In the records below, find the line with "(** * Portfolio-Insight: Taiwan" and the line with "Python [float] is". Print both exactly, along with every line between them, and no other line.

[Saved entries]

====================

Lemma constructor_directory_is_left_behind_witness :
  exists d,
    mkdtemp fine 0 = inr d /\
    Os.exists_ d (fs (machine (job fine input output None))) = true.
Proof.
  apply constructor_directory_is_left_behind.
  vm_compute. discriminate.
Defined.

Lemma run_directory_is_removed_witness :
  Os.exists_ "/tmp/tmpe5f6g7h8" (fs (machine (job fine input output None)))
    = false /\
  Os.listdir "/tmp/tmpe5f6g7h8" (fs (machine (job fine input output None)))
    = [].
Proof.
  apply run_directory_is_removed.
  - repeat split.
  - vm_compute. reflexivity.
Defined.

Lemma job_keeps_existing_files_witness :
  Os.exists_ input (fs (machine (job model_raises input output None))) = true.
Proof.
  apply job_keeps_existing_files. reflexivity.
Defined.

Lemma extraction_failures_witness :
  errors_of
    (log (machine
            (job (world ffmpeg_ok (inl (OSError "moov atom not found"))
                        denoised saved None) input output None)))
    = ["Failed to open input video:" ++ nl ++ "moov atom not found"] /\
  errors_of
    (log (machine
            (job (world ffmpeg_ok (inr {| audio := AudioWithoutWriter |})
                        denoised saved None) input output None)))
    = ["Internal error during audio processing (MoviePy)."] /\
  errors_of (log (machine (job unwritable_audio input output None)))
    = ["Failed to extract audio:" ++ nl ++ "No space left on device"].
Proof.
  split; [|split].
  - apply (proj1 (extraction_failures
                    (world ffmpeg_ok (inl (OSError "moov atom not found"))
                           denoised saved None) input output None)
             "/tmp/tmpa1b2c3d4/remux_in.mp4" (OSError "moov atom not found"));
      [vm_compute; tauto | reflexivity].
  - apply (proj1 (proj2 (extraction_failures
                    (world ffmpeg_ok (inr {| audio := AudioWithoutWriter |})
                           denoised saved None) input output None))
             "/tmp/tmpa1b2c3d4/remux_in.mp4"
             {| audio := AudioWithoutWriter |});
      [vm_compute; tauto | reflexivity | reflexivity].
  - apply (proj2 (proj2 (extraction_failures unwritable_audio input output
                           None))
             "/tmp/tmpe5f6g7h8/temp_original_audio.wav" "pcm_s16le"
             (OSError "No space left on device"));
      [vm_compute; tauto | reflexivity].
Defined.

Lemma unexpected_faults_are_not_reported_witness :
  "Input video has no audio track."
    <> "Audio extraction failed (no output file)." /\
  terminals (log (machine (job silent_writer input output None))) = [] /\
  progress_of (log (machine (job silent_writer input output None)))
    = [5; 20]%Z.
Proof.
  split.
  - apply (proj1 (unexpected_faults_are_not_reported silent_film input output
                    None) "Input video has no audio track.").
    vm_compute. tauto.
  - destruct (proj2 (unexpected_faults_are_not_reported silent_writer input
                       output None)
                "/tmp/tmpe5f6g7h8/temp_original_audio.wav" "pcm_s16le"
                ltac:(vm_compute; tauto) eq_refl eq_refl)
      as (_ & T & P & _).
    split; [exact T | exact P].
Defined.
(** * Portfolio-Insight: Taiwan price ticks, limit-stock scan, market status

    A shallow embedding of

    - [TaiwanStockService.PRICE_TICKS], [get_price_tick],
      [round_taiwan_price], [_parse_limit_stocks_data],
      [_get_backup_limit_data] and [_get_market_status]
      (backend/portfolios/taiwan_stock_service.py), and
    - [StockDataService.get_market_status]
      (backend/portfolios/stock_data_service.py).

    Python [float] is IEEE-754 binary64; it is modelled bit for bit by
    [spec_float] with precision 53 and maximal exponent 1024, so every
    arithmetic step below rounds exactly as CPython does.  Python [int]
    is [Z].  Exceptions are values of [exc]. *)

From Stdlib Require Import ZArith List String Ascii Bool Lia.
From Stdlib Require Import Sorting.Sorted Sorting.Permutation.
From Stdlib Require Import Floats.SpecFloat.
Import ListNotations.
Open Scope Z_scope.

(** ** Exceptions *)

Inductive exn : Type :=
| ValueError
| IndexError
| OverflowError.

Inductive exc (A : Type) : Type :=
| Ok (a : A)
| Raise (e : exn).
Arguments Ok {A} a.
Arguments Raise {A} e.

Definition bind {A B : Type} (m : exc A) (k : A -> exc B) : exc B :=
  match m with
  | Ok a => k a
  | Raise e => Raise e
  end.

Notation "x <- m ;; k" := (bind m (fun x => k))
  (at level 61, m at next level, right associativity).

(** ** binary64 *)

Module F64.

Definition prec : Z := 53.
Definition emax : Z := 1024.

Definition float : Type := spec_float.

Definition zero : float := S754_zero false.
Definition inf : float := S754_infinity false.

====================

## Solution
(** * Portfolio-Insight: Taiwan price ticks, limit-stock scan, market status

    A shallow embedding of

    - [TaiwanStockService.PRICE_TICKS], [get_price_tick],
      [round_taiwan_price], [_parse_limit_stocks_data],
      [_get_backup_limit_data] and [_get_market_status]
      (backend/portfolios/taiwan_stock_service.py), and
    - [StockDataService.get_market_status]
      (backend/portfolios/stock_data_service.py).

    Python [float] is IEEE-754 binary64; it is modelled bit for bit by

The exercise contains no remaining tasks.